◆ WHAT TO PRODUCE ◆
A line below contains "- by rewrite Hadj, length_alter, Hn.", and a later one contains "- intros v Hv. rewrite Hn in Hv.". Repeat both, with every line between them, exactly.

++++ SUPPLIED MATERIAL

Lemma indegree_add_edge (d : DAG) (from to v : NodeID) :
  length (adj d) = length (nodes d) ->
  from < length (nodes d) -> to < length (nodes d) ->
  indegree (add_edge d from to) v
  = indegree d v + (if decide (to = v) then 1 else 0).
Proof.
  intros Ha Hf Ht. unfold indegree.
  assert (nodes (add_edge d from to) = nodes d) as ->.
  { unfold add_edge. by destruct (_ || _). }
  pose proof (total_update
    (fun u => occ v (succs_of (add_edge d from to) u))
    (fun u => occ v (succs_of d u))
    (seq 0 (length (nodes d))) from (NoDup_seq _ _)) as Hup.
  cbv beta in Hup.
  rewrite (succs_of_add_edge d from to from) in Hup by lia.
  rewrite decide_True in Hup by done.
  rewrite occ_app in Hup. unfold occ at 3 in Hup. simpl in Hup.
  assert (total (fun u => occ v (succs_of (add_edge d from to) u))
            (seq 0 (length (nodes d))) + occ v (succs_of d from)
          = total (fun u => occ v (succs_of d u)) (seq 0 (length (nodes d)))
            + (occ v (succs_of d from)
               + ((if decide (to = v) then 1 else 0) + 0))); [|lia].
  apply Hup.
  - apply elem_of_seq. lia.
  - intros u _ Hu. rewrite succs_of_add_edge by lia.
    by rewrite decide_False.
Qed.

(** Within the range of the type the wrap-around is the identity. *)
Lemma wrap_int_id z : (INT_MIN <= z <= INT_MAX)%Z -> wrap_int z = z.
Proof.
  unfold wrap_int, INT_MIN, INT_MAX. intros Hz.
  rewrite Z.mod_small; lia.
Qed.

Lemma wrap_size_id z : (0 <= z <= SIZE_MAX)%Z -> wrap_size z = z.
Proof.
  unfold wrap_size, SIZE_MAX. intros Hz. rewrite Z.mod_small; lia.
Qed.

(** Incrementing a wrapped count is counting one more and wrapping. *)
Lemma wrap_int_succ z : wrap_int (wrap_int z + 1) = wrap_int (z + 1).
Proof.
  unfold wrap_int.
  replace ((z - INT_MIN) `mod` 2 ^ 32 + INT_MIN + 1 - INT_MIN)%Z
    with ((z - INT_MIN) `mod` 2 ^ 32 + 1)%Z by lia.
  rewrite Zplus_mod_idemp_l.
  by replace (z + 1 - INT_MIN)%Z with (z - INT_MIN + 1)%Z by lia.
Qed.

(** An in-range [add_edge]: what it does to the three vectors. *)
Lemma add_edge_in_range (d : DAG) (from to : NodeID) :
  from < length (nodes d) -> to < length (nodes d) ->
  nodes (add_edge d from to) = nodes d
  /\ adj (add_edge d from to) = alter (fun succs => succs ++ [to]) from (adj d)
  /\ base_indegree (add_edge d from to)
     = alter (fun k => wrap_int (k + 1)) to (base_indegree d).
Proof.
  intros Hf Ht. unfold add_edge.
  apply Nat.leb_gt in Hf as ->. by apply Nat.leb_gt in Ht as ->.
Qed.

Lemma add_edge_out_of_range (d : DAG) (from to : NodeID) :
  ~ (from < length (nodes d) /\ to < length (nodes d)) ->
  add_edge d from to = d.
Proof.
  intros Hout. unfold add_edge.
  destruct (length (nodes d) <=? from) eqn:E1; [done|].
  destruct (length (nodes d) <=? to) eqn:E2; [done|].
  apply Nat.leb_gt in E1, E2. lia.
Qed.

(** [add_edge] keeps the store well formed as long as the in-degree it
    increments is below [INT_MAX]. *)
Lemma wf_add_edge (d : DAG) (from to : NodeID) :
  wf_store d -> (Z.of_nat (indegree d to) < INT_MAX)%Z ->
  wf_store (add_edge d from to).
Proof.
  intros Hwf Hmax.
  destruct (decide (from < length (nodes d) /\ to < length (nodes d)))
    as [[Hf Ht]|Hout]; [|by rewrite add_edge_out_of_range].
  destruct Hwf as [Ha Hb Hr Hi].
  destruct (add_edge_in_range d from to Hf Ht) as (Hn & Hadj & Hbase).
  split.
  - by rewrite Hadj, length_alter, Hn.
  - by rewrite Hbase, length_alter, Hn.
  - intros u v. rewrite Hn, succs_of_add_edge by lia.
    destruct (decide (u = from)) as [->|_]; [|apply Hr].
    intros [Hv| ->%list_elem_of_singleton]%elem_of_app; [by eapply Hr | done].
  - intros v Hv. rewrite Hn in Hv.
    rewrite indegree_add_edge, Hbase by done.
    destruct (decide (to = v)) as [->|Hne].
    + rewrite list_lookup_alter_eq, Hi by done. simpl. f_equal.
      rewrite wrap_int_id by (unfold INT_MIN; lia). lia.
    + rewrite list_lookup_alter_ne, Hi by done. f_equal. lia.
Qed.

++++++++

◆ EXPECTED OUTPUT ◆
  - by rewrite Hadj, length_alter, Hn.
  - by rewrite Hbase, length_alter, Hn.
  - intros u v. rewrite Hn, succs_of_add_edge by lia.
    destruct (decide (u = from)) as [->|_]; [|apply Hr].
    intros [Hv| ->%list_elem_of_singleton]%elem_of_app; [by eapply Hr | done].
  - intros v Hv. rewrite Hn in Hv.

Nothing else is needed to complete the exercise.